WHAT IS EXPECTED: From the records below, copy out each line that has the word "leaves".

SOURCE MATERIAL:
————————
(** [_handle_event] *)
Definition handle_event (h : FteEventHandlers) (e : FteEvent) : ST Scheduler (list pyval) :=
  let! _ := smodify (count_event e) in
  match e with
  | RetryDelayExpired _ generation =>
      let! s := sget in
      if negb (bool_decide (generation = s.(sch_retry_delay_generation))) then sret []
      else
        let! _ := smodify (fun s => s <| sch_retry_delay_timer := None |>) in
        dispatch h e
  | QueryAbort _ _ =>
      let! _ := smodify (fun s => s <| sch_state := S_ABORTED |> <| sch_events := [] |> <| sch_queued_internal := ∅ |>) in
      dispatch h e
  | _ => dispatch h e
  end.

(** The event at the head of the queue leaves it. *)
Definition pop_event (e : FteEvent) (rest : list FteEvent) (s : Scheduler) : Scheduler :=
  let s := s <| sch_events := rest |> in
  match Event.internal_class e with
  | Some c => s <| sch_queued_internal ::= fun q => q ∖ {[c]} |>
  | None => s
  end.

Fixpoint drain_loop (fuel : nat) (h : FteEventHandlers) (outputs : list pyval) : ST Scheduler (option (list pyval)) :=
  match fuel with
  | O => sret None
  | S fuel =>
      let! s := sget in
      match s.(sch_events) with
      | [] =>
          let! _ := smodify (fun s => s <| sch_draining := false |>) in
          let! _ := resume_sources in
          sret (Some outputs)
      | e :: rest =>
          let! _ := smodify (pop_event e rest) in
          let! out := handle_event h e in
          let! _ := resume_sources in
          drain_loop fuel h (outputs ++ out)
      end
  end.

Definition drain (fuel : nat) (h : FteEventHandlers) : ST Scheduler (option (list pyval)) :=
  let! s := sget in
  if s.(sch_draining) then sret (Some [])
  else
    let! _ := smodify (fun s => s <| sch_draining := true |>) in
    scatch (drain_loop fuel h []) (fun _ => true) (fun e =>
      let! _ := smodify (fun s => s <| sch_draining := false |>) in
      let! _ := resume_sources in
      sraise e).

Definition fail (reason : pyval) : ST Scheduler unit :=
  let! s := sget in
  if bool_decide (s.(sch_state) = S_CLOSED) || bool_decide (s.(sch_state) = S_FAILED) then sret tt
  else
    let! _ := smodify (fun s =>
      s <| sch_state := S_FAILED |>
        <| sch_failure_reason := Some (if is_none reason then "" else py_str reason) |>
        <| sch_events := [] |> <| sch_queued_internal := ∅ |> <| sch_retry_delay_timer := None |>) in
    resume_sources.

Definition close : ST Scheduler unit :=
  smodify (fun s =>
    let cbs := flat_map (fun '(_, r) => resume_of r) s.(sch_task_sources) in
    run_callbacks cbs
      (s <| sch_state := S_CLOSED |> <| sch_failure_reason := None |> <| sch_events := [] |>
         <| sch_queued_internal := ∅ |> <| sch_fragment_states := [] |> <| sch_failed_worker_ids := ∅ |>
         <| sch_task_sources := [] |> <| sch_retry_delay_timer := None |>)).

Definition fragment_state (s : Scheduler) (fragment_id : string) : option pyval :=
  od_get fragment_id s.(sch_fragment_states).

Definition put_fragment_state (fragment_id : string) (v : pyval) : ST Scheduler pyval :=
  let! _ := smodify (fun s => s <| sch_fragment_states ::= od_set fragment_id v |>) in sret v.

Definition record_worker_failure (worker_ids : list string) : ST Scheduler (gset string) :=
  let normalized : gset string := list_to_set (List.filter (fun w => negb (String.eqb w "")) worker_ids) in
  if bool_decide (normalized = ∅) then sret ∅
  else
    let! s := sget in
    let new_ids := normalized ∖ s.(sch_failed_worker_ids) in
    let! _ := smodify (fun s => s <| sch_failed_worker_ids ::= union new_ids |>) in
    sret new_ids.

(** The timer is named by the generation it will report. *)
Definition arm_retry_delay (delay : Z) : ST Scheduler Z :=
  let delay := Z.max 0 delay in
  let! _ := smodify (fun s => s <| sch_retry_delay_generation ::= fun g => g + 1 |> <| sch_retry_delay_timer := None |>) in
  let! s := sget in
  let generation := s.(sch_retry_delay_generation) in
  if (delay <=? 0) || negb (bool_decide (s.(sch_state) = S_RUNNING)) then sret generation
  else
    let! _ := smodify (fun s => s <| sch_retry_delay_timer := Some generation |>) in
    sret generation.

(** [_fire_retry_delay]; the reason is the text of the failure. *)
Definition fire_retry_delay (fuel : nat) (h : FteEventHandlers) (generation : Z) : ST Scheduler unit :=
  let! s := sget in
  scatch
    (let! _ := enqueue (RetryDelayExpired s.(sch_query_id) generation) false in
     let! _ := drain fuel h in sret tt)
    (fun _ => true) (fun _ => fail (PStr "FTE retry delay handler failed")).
————————
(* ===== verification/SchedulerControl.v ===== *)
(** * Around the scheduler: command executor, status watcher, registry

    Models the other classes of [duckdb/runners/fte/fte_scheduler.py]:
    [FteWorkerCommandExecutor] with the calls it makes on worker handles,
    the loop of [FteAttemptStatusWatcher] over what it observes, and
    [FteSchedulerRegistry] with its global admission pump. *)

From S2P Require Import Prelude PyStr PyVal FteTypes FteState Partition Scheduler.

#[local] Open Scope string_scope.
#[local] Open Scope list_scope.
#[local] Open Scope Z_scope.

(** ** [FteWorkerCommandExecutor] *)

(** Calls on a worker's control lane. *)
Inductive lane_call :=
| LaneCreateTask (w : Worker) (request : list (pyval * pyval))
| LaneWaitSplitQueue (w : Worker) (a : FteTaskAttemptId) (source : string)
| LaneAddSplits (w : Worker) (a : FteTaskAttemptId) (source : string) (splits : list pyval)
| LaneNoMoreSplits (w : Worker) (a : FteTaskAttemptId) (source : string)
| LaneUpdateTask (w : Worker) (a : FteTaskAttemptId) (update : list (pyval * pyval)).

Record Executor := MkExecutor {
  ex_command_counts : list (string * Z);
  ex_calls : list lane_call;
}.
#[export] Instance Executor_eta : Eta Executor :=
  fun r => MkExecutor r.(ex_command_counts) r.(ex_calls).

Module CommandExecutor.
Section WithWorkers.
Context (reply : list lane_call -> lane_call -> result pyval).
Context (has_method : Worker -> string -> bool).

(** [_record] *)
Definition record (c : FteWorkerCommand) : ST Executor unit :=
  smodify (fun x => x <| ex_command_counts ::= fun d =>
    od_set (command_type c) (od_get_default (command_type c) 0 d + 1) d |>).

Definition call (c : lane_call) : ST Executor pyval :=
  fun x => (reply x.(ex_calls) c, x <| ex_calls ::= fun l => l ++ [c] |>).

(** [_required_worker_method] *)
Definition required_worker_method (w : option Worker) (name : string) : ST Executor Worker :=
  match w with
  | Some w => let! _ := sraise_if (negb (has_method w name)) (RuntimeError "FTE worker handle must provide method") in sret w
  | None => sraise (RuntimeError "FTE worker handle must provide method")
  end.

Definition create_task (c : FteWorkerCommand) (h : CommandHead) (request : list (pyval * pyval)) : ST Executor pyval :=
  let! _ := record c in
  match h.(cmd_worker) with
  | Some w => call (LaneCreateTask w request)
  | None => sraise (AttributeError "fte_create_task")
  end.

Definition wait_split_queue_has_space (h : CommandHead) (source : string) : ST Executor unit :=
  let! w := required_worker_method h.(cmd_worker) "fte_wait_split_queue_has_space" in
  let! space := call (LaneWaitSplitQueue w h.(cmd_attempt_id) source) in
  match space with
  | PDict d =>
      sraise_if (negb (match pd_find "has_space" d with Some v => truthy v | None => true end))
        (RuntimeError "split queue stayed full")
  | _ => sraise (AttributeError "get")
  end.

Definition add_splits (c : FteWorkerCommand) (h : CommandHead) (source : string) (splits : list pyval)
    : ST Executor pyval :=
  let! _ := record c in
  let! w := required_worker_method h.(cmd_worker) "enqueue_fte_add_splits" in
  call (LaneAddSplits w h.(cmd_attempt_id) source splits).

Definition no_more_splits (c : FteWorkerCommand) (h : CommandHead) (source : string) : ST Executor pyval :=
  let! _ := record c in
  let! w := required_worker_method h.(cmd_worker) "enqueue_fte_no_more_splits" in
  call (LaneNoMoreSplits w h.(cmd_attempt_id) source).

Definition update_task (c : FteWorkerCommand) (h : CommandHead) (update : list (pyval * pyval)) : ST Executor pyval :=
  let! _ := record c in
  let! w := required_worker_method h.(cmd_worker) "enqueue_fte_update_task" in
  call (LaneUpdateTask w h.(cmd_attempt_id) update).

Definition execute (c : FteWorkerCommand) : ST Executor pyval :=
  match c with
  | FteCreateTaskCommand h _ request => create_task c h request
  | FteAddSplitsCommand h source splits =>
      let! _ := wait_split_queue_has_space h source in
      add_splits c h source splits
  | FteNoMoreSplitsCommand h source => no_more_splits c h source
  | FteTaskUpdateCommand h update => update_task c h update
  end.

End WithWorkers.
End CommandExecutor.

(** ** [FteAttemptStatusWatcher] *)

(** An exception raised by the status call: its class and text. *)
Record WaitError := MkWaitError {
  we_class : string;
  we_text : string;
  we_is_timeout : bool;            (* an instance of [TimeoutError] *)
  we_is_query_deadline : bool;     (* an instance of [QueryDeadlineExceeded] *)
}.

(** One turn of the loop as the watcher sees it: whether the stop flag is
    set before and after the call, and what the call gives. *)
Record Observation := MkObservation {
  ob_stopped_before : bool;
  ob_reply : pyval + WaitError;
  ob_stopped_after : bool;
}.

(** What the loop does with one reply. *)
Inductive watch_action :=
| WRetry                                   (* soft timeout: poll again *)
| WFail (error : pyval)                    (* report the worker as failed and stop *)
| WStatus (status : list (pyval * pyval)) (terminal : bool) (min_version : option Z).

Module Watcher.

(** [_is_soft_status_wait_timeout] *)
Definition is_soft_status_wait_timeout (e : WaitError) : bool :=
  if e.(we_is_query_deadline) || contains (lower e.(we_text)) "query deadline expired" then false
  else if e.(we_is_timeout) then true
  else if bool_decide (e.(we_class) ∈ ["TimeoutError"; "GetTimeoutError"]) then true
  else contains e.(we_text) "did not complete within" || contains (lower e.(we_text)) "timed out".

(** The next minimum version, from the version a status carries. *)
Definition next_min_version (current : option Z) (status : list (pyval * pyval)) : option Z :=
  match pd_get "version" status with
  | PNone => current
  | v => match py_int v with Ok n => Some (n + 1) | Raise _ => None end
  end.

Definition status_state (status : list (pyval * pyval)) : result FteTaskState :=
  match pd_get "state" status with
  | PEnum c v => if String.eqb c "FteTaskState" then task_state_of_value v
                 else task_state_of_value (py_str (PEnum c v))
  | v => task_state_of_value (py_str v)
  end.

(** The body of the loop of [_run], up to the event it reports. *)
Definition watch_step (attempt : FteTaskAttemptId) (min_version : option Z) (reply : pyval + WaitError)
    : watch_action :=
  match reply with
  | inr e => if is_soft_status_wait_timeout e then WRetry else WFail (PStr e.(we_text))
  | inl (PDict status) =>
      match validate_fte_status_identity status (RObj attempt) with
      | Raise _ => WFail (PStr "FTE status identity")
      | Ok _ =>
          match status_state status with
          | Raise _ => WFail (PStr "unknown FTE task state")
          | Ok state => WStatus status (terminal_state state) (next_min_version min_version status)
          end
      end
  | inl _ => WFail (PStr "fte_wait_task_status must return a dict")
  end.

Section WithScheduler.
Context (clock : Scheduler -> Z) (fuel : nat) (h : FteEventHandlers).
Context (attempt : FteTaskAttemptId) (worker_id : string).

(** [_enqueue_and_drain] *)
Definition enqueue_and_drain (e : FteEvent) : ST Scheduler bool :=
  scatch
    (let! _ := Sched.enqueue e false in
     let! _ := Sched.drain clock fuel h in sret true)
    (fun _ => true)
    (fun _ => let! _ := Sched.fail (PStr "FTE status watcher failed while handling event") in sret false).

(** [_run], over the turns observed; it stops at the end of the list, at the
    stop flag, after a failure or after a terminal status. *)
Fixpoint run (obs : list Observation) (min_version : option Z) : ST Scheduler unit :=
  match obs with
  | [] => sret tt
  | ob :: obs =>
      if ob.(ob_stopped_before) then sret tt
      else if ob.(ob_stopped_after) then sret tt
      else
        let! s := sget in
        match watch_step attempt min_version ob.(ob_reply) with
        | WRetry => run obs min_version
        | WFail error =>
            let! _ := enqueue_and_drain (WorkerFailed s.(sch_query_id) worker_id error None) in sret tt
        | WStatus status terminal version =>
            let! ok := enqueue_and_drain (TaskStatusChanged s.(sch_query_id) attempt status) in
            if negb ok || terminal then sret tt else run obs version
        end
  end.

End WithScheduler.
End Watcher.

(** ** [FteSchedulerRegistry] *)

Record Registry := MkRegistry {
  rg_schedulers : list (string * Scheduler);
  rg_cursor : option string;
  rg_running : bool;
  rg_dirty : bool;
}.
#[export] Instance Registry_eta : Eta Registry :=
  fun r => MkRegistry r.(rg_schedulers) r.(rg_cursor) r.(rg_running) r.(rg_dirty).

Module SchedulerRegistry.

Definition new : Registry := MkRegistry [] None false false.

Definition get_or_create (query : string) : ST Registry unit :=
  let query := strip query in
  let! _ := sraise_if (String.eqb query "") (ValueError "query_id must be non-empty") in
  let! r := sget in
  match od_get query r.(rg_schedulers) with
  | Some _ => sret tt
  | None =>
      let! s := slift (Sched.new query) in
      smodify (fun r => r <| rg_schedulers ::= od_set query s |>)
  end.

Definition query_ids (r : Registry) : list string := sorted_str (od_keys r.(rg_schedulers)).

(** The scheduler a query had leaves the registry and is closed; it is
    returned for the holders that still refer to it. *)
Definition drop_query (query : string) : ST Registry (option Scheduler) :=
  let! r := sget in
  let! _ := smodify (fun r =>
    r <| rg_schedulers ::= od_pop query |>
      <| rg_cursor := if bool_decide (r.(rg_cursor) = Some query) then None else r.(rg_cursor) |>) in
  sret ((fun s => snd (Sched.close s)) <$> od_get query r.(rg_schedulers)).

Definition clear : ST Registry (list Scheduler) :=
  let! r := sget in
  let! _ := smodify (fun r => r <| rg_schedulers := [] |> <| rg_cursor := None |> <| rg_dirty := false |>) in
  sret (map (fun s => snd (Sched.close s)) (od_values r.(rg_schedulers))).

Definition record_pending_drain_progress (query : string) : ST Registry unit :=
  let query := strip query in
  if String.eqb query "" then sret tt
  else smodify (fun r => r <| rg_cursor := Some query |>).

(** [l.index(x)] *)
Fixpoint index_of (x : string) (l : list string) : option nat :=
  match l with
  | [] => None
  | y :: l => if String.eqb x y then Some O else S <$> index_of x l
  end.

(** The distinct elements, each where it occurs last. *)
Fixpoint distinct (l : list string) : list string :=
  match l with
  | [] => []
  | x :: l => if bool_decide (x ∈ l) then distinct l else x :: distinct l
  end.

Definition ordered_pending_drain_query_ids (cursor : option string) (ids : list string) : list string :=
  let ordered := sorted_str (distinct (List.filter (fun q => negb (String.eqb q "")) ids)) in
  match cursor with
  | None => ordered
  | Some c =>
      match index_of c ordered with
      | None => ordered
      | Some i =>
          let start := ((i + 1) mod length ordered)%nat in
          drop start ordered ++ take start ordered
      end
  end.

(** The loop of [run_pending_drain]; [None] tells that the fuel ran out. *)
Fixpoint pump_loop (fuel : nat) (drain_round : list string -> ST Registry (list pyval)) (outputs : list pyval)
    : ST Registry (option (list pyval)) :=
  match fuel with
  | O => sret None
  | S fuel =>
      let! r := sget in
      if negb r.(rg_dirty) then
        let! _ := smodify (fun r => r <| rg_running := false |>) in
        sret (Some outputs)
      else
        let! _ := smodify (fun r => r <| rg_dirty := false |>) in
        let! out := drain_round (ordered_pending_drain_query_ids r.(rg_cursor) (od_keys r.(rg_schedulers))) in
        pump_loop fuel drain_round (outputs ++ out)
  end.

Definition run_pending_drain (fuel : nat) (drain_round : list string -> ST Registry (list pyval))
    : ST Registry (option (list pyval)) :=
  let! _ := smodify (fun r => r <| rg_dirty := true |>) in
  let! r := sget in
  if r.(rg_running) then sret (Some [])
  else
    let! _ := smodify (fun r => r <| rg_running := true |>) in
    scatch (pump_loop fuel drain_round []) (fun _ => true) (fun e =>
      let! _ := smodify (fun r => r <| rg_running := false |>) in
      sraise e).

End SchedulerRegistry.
————————
WORKED SOLUTION:
(** The event at the head of the queue leaves it. *)
(** The scheduler a query had leaves the registry and is closed; it is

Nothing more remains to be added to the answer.